A question was recently raised on the biztalkgurus.com forum, that went something along the lines of:

I’ve seen the phrase Message2(*) = Message1(*) in the ‘helper text’ for the Message Assignment shape, but I’m not too sure what it does, or how it is different from Message2 = Message1. Any ideas?

I replied to the question, albeit in haste and posted an incorrect answer, stating that Message2 = Message 1 copies only the message parts and not the context, whereas Message2(*) = Message1(*) copies everything *including* the context. I was mercilessly shot down by both Tomas Restrepo and Stephen W. Thomas for providing an incorrect answer (thanks guys!).

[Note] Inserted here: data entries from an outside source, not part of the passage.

(** * genspn.distributions: conjugate updates, sampling and log-densities

    A shallow embedding of [src/genspn/distributions.py].

    Numbers.  A float array is a list of real numbers: the arithmetic of
    the module ([+], [*], [/], [**], [exp], [log]) is read as exact
    arithmetic over [R], so rounding, overflow, infinities and NaN are not
    part of this model.  An integer array is a list of [Z]; the int32
    counters it holds only ever count the rows of one batch.

    Shapes.  A rank-1 array is a list; a rank-2 array carries its number
    of columns next to its rows, so that an array with no row still has a
    width (as [x.shape[1]] does).  Elementwise operations follow the
    broadcasting rule of the array library: two axes are compatible when
    they are equal or one of them is 1, and the operation fails otherwise.

    Failure.  An operation that the array library rejects, and a call
    for which the dispatcher finds no method, return [None] in the
    [option] monad. *)

From Stdlib Require Import Reals List ZArith Lia Lra Bool Permutation.
From ExtLib Require Import Structures.Monad Data.Monads.OptionMonad.
Import ListNotations.
Import MonadNotation.
Local Open Scope monad_scope.
Local Open Scope R_scope.

(** ** Array primitives *)

Module Jnp.

Abbreviation vec := (list R).

(** A rank-2 array, [shape = (length rows, ncols)]. *)
Record array2 (A : Type) := mkArray2 { ncols : nat; rows : list (list A) }.
Arguments mkArray2 {A} _ _.
Arguments ncols {A} _.
Arguments rows {A} _.

Definition wf2 {A} (x : array2 A) : Prop :=
  Forall (fun r => length r = ncols x) (rows x).

Fixpoint map2 {A B C} (f : A -> B -> C) (u : list A) (v : list B) : list C :=
  match u, v with
  | x :: u', y :: v' => f x y :: map2 f u' v'
  | _, _ => []
  end.

(** The broadcast of two axis lengths. *)
Definition broadcast_shape (n k : nat) : option nat :=
  if Nat.eqb n k then Some n
  else if Nat.eqb n 1 then Some k
  else if Nat.eqb k 1 then Some n
  else None.

(** [broadcast_to] along one axis: an axis of length 1 is repeated. *)
Definition expand {A} (n : nat) (u : list A) : list A :=
  match u with
  | [x] => repeat x n
  | _ => u
  end.

(** A binary elementwise operation on rank-1 arrays. *)
Definition ew2 {A B C} (f : A -> B -> C) (u : list A) (v : list B)
  : option (list C) :=
  n <- broadcast_shape (length u) (length v) ;;
  ret (map2 f (expand n u) (expand n v)).

(** A binary elementwise operation on rank-2 arrays. *)
Definition ew2_2d {A B C} (f : A -> B -> C) (x : array2 A) (y : array2 B)
  : option (array2 C) :=
  r <- broadcast_shape (length (rows x)) (length (rows y)) ;;
  c <- broadcast_shape (ncols x) (ncols y) ;;
  ret (mkArray2 c
         (map2 (fun u v => map2 f (expand c u) (expand c v))
               (expand r (rows x)) (expand r (rows y)))).

Definition add : vec -> vec -> option vec := ew2 Rplus.
Definition sub : vec -> vec -> option vec := ew2 Rminus.
Definition mul : vec -> vec -> option vec := ew2 Rmult.
Definition div : vec -> vec -> option vec := ew2 Rdiv.

(** [v ** 2] *)
Definition square (v : vec) : vec := map (fun x => x ^ 2) v.

Definition zeros (n : nat) : vec := repeat 0 n.

(** [jnp.sum(x, axis=0)] of a rank-2 array: the column sums. *)
Definition sum_axis0 (x : array2 R) : vec :=
  fold_left (map2 Rplus) (rows x) (zeros (ncols x)).

(** [jnp.sum] of a rank-1 array. *)
Definition sum (v : vec) : R := fold_left Rplus v 0.

(** [x ** 2] on a rank-2 array. *)
Definition square2 (x : array2 R) : array2 R :=
  mkArray2 (ncols x) (map square (rows x)).

End Jnp.

Import Jnp.

(** ** Distribution parameter types *)

Record NormalInverseGamma (A : Type) :=
  mkNormalInverseGamma { nig_m : A; nig_l : A; nig_a : A; nig_b : A }.
Arguments mkNormalInverseGamma {A} _ _ _ _.
Arguments nig_m {A} _.
Arguments nig_l {A} _.
Arguments nig_a {A} _.
Arguments nig_b {A} _.

(** ** Posterior of a NormalInverseGamma *)

(** [posterior(dist, N, sum_x, sum_x_sq)], source lines 121-128. *)
Definition posterior_stats (dist : NormalInverseGamma vec) (N : Z)
    (sum_x sum_x_sq : vec) : option (NormalInverseGamma vec) :=
  let l := map (fun li => li + IZR N) (nig_l dist) in
  lm <- mul (nig_l dist) (nig_m dist) ;;
  num <- add lm sum_x ;;
  m <- div num l ;;
  let a := map (fun ai => ai + IZR N / 2) (nig_a dist) in
  lm2 <- mul (nig_l dist) (square (nig_m dist)) ;;
  s1 <- add sum_x_sq lm2 ;;
  l'm'2 <- mul l (square m) ;;
  s2 <- sub s1 l'm'2 ;;
  b <- add (nig_b dist) (map (fun t => 0.5 * t) s2) ;;
  ret (mkNormalInverseGamma m l a b).

(** The value handed to [posterior] as a count: a Python [int], or an
    integer array of rank 0. *)
Inductive count_arg :=
| PyInt (n : Z)
| IntArray0 (n : Z).

(** The dispatch of a call [posterior(dist, N, sum_x, sum_x_sq)] whose
    first argument is a NormalInverseGamma and whose last two are float
    arrays of rank 1.  Two methods take a NormalInverseGamma and three
    more arguments: the one of line 106 wants a float array of rank 2 in
    second place, the one of line 122 an [Int[Array, ""]].  A rank-0
    integer array selects the latter; a Python [int] is an instance of
    neither annotation, and the lookup fails. *)
Definition posterior_dispatch (dist : NormalInverseGamma vec) (N : count_arg)
    (sum_x sum_x_sq : vec) : option (NormalInverseGamma vec) :=
  match N with
  | IntArray0 n => posterior_stats dist n sum_x sum_x_sq
  | PyInt _ => None
  end.

(** [posterior(dist, x)], source lines 113-119: [N = x.shape[0]] is a
    Python [int], and line 119 calls [posterior] again with it. *)
Definition posterior_batch (dist : NormalInverseGamma vec) (x : array2 R)
    : option (NormalInverseGamma vec) :=
  let N := PyInt (Z.of_nat (length (rows x))) in
  let sum_x := sum_axis0 x in
  let sum_x_sq := sum_axis0 (square2 x) in
  posterior_dispatch dist N sum_x sum_x_sq.

(** ** Indexing and grouped reductions *)

Module Ops.

(** [jnp.arange(n)] *)
Definition arange (n : nat) : list Z := map Z.of_nat (seq 0 n).

(** Integer indexing [arr[i]] for retrieval.  A negative index counts
    from the end of the axis and the result is then clamped into the
    axis: an out-of-bounds retrieval raises nothing.  Only an empty axis
    has no element to return. *)
Definition normalize_index (n : nat) (i : Z) : Z :=
  if (i <? 0)%Z then (i + Z.of_nat n)%Z else i.

Definition clamp_index (n : nat) (i : Z) : nat :=
  Z.to_nat (Z.min (Z.max 0 i) (Z.of_nat n - 1)).

Definition getitem {A} (arr : list A) (i : Z) : option A :=
  nth_error arr (clamp_index (length arr) (normalize_index (length arr) i)).

(** The slice [v[:K]]. *)
Definition slice_to {A} (K : Z) (v : list A) : list A :=
  if (K <? 0)%Z then firstn (length v - Z.to_nat (- K)) v
  else firstn (Z.to_nat K) v.

(** [arr.at[0].set(v)]: an update outside the axis is dropped. *)
Definition set_at0 {A} (arr : list A) (v : A) : list A :=
  match arr with
  | [] => []
  | _ :: r => v :: r
  end.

In an attempt to save face, I spent some time today investigating exactly what that statement does (given that there is little useful information available on the interweb). As correctly answered by Tomas and Stephen:

Message2(*) = Message1(*) copies across only the *context* of the message and nothing else. The purpose of the statement is to allow you to copy context properties to a new message that has been created using a transformation (a map) as context properties aren’t copied across in a map.

In my test scenario, I created two messages: one from a map and a second from a map plus the construct statement above, to copy across the context properties. The results can be found in the following two screenshots: standalone transformation and transformation plus context properties. As you can see, the properties have been copied across in the latter.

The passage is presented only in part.